A substantial portion of the appeal, however, focuses on the harsh treatment Manning endured during her initial detainment, particularly being held in solitary confinement. Due to this treatment, the judge credited Manning with time served plus 112 days at sentencing. In the appeal, however, Manning’s attorneys ask that if her charges aren’t dismissed entirely because of the “cruel and unusual nature of her pretrial confinement,” that she be awarded more sentencing credit. Their reasoning: “PFC Manning was in solitary confinement for approximately nine months while struggling with severe mental illness,” which they argue the judge did not take into account. During this time, the appeal notes that military doctors prescribed Manning medications for insomnia and recommended that she be placed on suicide watch.

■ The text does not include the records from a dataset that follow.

(** C5.  [parse] throws exactly when one of the three conditions is met by a
    token of the input: an opening of a negation while one is open, a
    separator while one is open, an attribute whose name holds a dollar that
    no backslash stands in front of.  The error thrown is the one of the
    first token that meets a condition; an input without such a token is
    parsed to a result; and the two nested and comma examples throw their
    errors. *)
Theorem parse_raises_exactly (s : string) :
  ((exists e, parse s = Throw e) <->
   exists before m after e,
     matches s = before ++ m :: after /\ raises before m e)
  /\ (forall e,
        parse s = Throw e <->
        exists before m after,
          matches s = before ++ m :: after /\ raises before m e
          /\ forall b1 m1 a1 e1,
               before = b1 ++ m1 :: a1 -> ~ raises b1 m1 e1)
  /\ ((forall before m after e,
         matches s = before ++ m :: after -> ~ raises before m e) ->
      exists rs, parse s = Ok rs)
  /\ parse "a:not(b:not(c))" = Throw NestedNot
  /\ parse "a:not(b, c)" = Throw MultipleSelectorsInNot.
Proof.
  pose proof (matches_Token s) as T.
  assert (Hfirst : forall e,
             parse s = Throw e <->
             exists before m after,
               matches s = before ++ m :: after /\ raises before m e
               /\ forall b1 m1 a1 e1,
                    before = b1 ++ m1 :: a1 -> ~ raises b1 m1 e1).
  { intros e. rewrite parse_Throw_loop.
    now rewrite (parse_loop_Throw _ T). }
  assert (Hnone : (forall before m after e,
                      matches s = before ++ m :: after -> ~ raises before m e)
                  -> exists rs, parse s = Ok rs).
  { intros Hno. destruct (parse s) as [rs|e] eqn:E; [eauto|].
    destruct (proj1 (Hfirst e) eq_refl) as (before & m & after & Hms & Hr & _).
    now apply (Hno before m after e Hms) in Hr. }
  split; [|split; [exact Hfirst|split; [exact Hnone|split; reflexivity]]].
  split.
  - intros [e He]. apply Hfirst in He as (before & m & after & Hms & Hr & _).
    now exists before, m, after, e.
  - intros (before & m & after & e & Hms & Hr).
    destruct (parse s) as [rs|e'] eqn:E; [|eauto]. exfalso.
    unfold parse in E. apply bind_Ok in E as (st & E & _).
    now apply (parse_loop_Ok_no_raise _ T _ _ E before m after e Hms).
Qed.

“Chelsea was struggling with the mental and emotional effects of gender dysphoria at a time when there was little national dialogue about transgender issues, without receiving the support from the US Army to which she was entitled or the whistleblower protections that should be offered,” attorney Vincent Ward, co-counsel for the Chelsea Manning Legal Defense team, said in a statement. “We hope that this court will take her harsh treatment into account and use its jurisdiction to adjust Chelsea’s sentence fairly.”

The appeal concludes: “The military justice system is often maligned for its perceived unfairness,” concludes the attorneys’ appeal. “What these critics fail to realize is Congress has vested in this court the power to right a wrong. … [N]ow that time has passed it is clear the Army over-exaggerated the crime. Reducing the sentence to ten-years is therefore appropriate.”